---- Data extract

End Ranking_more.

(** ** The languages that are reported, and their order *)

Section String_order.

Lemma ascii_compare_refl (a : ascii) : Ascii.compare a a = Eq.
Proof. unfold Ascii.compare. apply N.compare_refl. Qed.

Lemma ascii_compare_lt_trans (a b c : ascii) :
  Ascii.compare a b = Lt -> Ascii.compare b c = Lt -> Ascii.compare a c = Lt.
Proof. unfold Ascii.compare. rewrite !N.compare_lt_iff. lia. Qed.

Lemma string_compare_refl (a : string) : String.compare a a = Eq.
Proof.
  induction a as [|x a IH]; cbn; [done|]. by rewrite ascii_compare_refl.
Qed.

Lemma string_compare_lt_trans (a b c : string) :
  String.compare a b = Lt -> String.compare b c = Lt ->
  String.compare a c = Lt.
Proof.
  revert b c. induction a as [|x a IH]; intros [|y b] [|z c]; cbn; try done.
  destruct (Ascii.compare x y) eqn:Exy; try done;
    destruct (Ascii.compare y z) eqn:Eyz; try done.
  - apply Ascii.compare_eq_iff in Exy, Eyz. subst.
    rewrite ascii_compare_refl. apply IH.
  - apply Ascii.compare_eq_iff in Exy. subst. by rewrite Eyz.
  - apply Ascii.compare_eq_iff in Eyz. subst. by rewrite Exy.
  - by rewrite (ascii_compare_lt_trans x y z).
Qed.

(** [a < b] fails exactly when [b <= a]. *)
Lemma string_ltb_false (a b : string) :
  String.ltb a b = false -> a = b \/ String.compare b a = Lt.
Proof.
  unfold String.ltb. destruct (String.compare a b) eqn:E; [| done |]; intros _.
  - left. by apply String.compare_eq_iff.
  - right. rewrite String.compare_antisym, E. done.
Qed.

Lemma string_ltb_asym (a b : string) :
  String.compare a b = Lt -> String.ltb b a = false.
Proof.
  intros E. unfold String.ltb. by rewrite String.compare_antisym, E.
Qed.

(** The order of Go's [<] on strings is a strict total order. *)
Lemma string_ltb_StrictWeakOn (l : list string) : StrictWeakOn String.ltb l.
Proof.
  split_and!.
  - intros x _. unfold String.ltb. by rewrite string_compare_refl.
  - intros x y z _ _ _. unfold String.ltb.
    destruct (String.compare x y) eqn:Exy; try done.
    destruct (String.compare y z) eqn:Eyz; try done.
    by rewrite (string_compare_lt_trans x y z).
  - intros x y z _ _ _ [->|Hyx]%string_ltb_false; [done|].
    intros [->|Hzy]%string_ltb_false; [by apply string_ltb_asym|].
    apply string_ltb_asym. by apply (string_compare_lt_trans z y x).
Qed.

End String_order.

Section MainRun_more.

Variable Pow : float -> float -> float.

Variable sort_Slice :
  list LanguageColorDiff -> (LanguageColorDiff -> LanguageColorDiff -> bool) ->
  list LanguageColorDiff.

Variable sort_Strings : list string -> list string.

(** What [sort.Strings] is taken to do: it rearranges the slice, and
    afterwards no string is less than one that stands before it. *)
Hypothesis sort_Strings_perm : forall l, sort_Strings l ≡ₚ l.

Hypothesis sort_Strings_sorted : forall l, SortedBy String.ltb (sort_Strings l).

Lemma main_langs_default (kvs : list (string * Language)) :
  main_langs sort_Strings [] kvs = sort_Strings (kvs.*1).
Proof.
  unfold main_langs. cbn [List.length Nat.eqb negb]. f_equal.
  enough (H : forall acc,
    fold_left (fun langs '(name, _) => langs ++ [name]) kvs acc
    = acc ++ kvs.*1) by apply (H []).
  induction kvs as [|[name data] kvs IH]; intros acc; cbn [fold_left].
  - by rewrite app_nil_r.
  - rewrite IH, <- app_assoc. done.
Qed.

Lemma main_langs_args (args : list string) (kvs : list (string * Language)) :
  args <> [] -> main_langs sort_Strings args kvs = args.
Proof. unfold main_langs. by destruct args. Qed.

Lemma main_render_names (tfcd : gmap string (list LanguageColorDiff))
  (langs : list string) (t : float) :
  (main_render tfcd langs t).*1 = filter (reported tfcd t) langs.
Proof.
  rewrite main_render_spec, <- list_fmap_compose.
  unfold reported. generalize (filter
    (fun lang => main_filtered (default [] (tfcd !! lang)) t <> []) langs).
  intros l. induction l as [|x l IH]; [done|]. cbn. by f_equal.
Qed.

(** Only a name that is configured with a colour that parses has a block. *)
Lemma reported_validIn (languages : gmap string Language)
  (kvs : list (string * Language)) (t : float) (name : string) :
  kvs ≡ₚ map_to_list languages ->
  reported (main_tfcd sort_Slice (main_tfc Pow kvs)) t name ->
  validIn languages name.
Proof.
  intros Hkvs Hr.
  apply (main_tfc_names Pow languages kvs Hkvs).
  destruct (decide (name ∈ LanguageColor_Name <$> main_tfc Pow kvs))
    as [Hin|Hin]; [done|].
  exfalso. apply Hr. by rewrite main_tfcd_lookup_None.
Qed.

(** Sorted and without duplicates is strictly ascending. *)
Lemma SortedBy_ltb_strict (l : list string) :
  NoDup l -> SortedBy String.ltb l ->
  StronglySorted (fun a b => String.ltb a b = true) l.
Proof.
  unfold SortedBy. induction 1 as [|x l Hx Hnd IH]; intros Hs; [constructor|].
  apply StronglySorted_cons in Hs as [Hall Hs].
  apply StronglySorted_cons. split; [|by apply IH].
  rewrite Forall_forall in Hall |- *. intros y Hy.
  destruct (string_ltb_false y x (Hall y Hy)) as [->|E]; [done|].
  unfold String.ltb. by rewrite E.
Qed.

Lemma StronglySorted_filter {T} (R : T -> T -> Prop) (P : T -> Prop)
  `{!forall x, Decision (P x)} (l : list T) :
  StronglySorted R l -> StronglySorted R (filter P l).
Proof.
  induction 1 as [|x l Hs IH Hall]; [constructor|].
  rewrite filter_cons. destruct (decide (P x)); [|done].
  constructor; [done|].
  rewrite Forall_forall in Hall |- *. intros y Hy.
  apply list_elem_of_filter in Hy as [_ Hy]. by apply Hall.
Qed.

--------

§ **Exercise brief**:
With the line that has "- by rewrite (ascii_compare_lt_trans" as the first and the line that has "list LanguageColorDiff ->" as the last, repeat exactly that run of lines above and no more.

§ **Written answer**:
  - by rewrite (ascii_compare_lt_trans x y z).
Qed.

(** [a < b] fails exactly when [b <= a]. *)
Lemma string_ltb_false (a b : string) :
  String.ltb a b = false -> a = b \/ String.compare b a = Lt.
Proof.
  unfold String.ltb. destruct (String.compare a b) eqn:E; [| done |]; intros _.
  - left. by apply String.compare_eq_iff.
  - right. rewrite String.compare_antisym, E. done.
Qed.

Lemma string_ltb_asym (a b : string) :
  String.compare a b = Lt -> String.ltb b a = false.
Proof.
  intros E. unfold String.ltb. by rewrite String.compare_antisym, E.
Qed.

(** The order of Go's [<] on strings is a strict total order. *)
Lemma string_ltb_StrictWeakOn (l : list string) : StrictWeakOn String.ltb l.
Proof.
  split_and!.
  - intros x _. unfold String.ltb. by rewrite string_compare_refl.
  - intros x y z _ _ _. unfold String.ltb.
    destruct (String.compare x y) eqn:Exy; try done.
    destruct (String.compare y z) eqn:Eyz; try done.
    by rewrite (string_compare_lt_trans x y z).
  - intros x y z _ _ _ [->|Hyx]%string_ltb_false; [done|].
    intros [->|Hzy]%string_ltb_false; [by apply string_ltb_asym|].
    apply string_ltb_asym. by apply (string_compare_lt_trans z y x).
Qed.

End String_order.

Section MainRun_more.

Variable Pow : float -> float -> float.

Variable sort_Slice :
  list LanguageColorDiff -> (LanguageColorDiff -> LanguageColorDiff -> bool) ->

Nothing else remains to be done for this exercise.